WORK REQUIRED. Transcribe the records in their entirety, exactly as given.

*** INFORMATION GIVEN ***

(* ===== verification/LazyVM.v ===== *)
(** * Lazy version management: the write buffer

    [mem/ruby/htm/LazyTransactionVersionManager.cc]: transactional stores go
    to a byte-granular write buffer, loads are served from it first, and a
    commit flushes it block by block through the sequencer, at most
    [lazy_commit_width] requests at a time.

    The nesting level of the interface manager is an argument.  One call of
    the sequencer's [makeRequest] per block and flush decides whether the
    request was issued; the decision is the argument [makeRequest], a
    function of the block. *)

From S2P Require Import Prelude Address.
From S2P Require DataBlock.
Import DataBlock (DataBlock).

Inductive WriteBufferBlockStatus := Pending | Issued | Cancelled.

#[global] Instance WriteBufferBlockStatus_eq_dec :
  EqDecision WriteBufferBlockStatus.
Proof. solve_decision. Defined.

(** [Request::invldRequestorId], the largest 16-bit id. *)
Definition invldRequestorId : Z := 65535.

Record LazyVM := MkLazyVM {
  m_readBytes : gmap Z bool;
  m_writtenBytes : gmap Z bool;
  m_numReadBytesWrittenRemotely : Z;
  m_numWrittenBytesWrittenRemotely : Z;
  m_writeBuffer : gmap Z Z;
  m_writeBufferBlocks : gmap Z WriteBufferBlockStatus;
  m_committed : bool;
  m_committing : bool;
  m_flushPending : bool;
  m_aborting : bool;
  m_issuedWriteBufferRequest : Z;
  m_requestorID : Z;
  m_currentHtmUid : Z
}.

#[global] Instance eta_LazyVM : Eta LazyVM := fun s =>
  MkLazyVM (m_readBytes s) (m_writtenBytes s)
    (m_numReadBytesWrittenRemotely s) (m_numWrittenBytesWrittenRemotely s)
    (m_writeBuffer s) (m_writeBufferBlocks s) (m_committed s)
    (m_committing s) (m_flushPending s) (m_aborting s)
    (m_issuedWriteBufferRequest s) (m_requestorID s) (m_currentHtmUid s).

(** The constructor leaves the two profiling counters unset: their first
    values are arguments. *)
Definition LazyVM_init (garbage_r garbage_w : Z) : LazyVM :=
  MkLazyVM ∅ ∅ garbage_r garbage_w ∅ ∅ false false false false 0
    invldRequestorId 0.

Section ops.
Context `{RS : RubySystem}.

Definition beginTransaction (requestorId uid : Z) : M LazyVM unit :=
  do* set! m_committed := false;
  do* set! m_committing := false;
  do* set! m_requestorID := requestorId;
  let* s := get in
  do* massert (m_currentHtmUid s <? uid);
  do* set! m_currentHtmUid := uid;
  let* s := get in
  massert (negb (m_aborting s)).

Definition discardWriteBuffer (level : Z) : M LazyVM unit :=
  do* massert (level =? 1);
  do* set! m_writeBuffer := ∅;
  set! m_writeBufferBlocks := ∅.

(** The profiling resets that end a transaction. *)
Definition clearProfiling : M LazyVM unit :=
  do* set! m_readBytes := ∅;
  do* set! m_writtenBytes := ∅;
  do* set! m_numReadBytesWrittenRemotely := 0;
  set! m_numWrittenBytesWrittenRemotely := 0.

*** End of INFORMATION GIVEN ***

RESPONSE BELOW.
(* ===== verification/LazyVM.v ===== *)
(** * Lazy version management: the write buffer

    [mem/ruby/htm/LazyTransactionVersionManager.cc]: transactional stores go
    to a byte-granular write buffer, loads are served from it first, and a
    commit flushes it block by block through the sequencer, at most
    [lazy_commit_width] requests at a time.

    The nesting level of the interface manager is an argument.  One call of
    the sequencer's [makeRequest] per block and flush decides whether the
    request was issued; the decision is the argument [makeRequest], a
    function of the block. *)

From S2P Require Import Prelude Address.
From S2P Require DataBlock.
Import DataBlock (DataBlock).

Inductive WriteBufferBlockStatus := Pending | Issued | Cancelled.

#[global] Instance WriteBufferBlockStatus_eq_dec :
  EqDecision WriteBufferBlockStatus.
Proof. solve_decision. Defined.

(** [Request::invldRequestorId], the largest 16-bit id. *)
Definition invldRequestorId : Z := 65535.

Record LazyVM := MkLazyVM {
  m_readBytes : gmap Z bool;
  m_writtenBytes : gmap Z bool;
  m_numReadBytesWrittenRemotely : Z;
  m_numWrittenBytesWrittenRemotely : Z;
  m_writeBuffer : gmap Z Z;
  m_writeBufferBlocks : gmap Z WriteBufferBlockStatus;
  m_committed : bool;
  m_committing : bool;
  m_flushPending : bool;
  m_aborting : bool;
  m_issuedWriteBufferRequest : Z;
  m_requestorID : Z;
  m_currentHtmUid : Z
}.

#[global] Instance eta_LazyVM : Eta LazyVM := fun s =>
  MkLazyVM (m_readBytes s) (m_writtenBytes s)
    (m_numReadBytesWrittenRemotely s) (m_numWrittenBytesWrittenRemotely s)
    (m_writeBuffer s) (m_writeBufferBlocks s) (m_committed s)
    (m_committing s) (m_flushPending s) (m_aborting s)
    (m_issuedWriteBufferRequest s) (m_requestorID s) (m_currentHtmUid s).

(** The constructor leaves the two profiling counters unset: their first
    values are arguments. *)
Definition LazyVM_init (garbage_r garbage_w : Z) : LazyVM :=
  MkLazyVM ∅ ∅ garbage_r garbage_w ∅ ∅ false false false false 0
    invldRequestorId 0.

Section ops.
Context `{RS : RubySystem}.

Definition beginTransaction (requestorId uid : Z) : M LazyVM unit :=
  do* set! m_committed := false;
  do* set! m_committing := false;
  do* set! m_requestorID := requestorId;
  let* s := get in
  do* massert (m_currentHtmUid s <? uid);
  do* set! m_currentHtmUid := uid;
  let* s := get in
  massert (negb (m_aborting s)).

Definition discardWriteBuffer (level : Z) : M LazyVM unit :=
  do* massert (level =? 1);
  do* set! m_writeBuffer := ∅;
  set! m_writeBufferBlocks := ∅.

(** The profiling resets that end a transaction. *)
Definition clearProfiling : M LazyVM unit :=
  do* set! m_readBytes := ∅;
  do* set! m_writtenBytes := ∅;
  do* set! m_numReadBytesWrittenRemotely := 0;
  set! m_numWrittenBytesWrittenRemotely := 0.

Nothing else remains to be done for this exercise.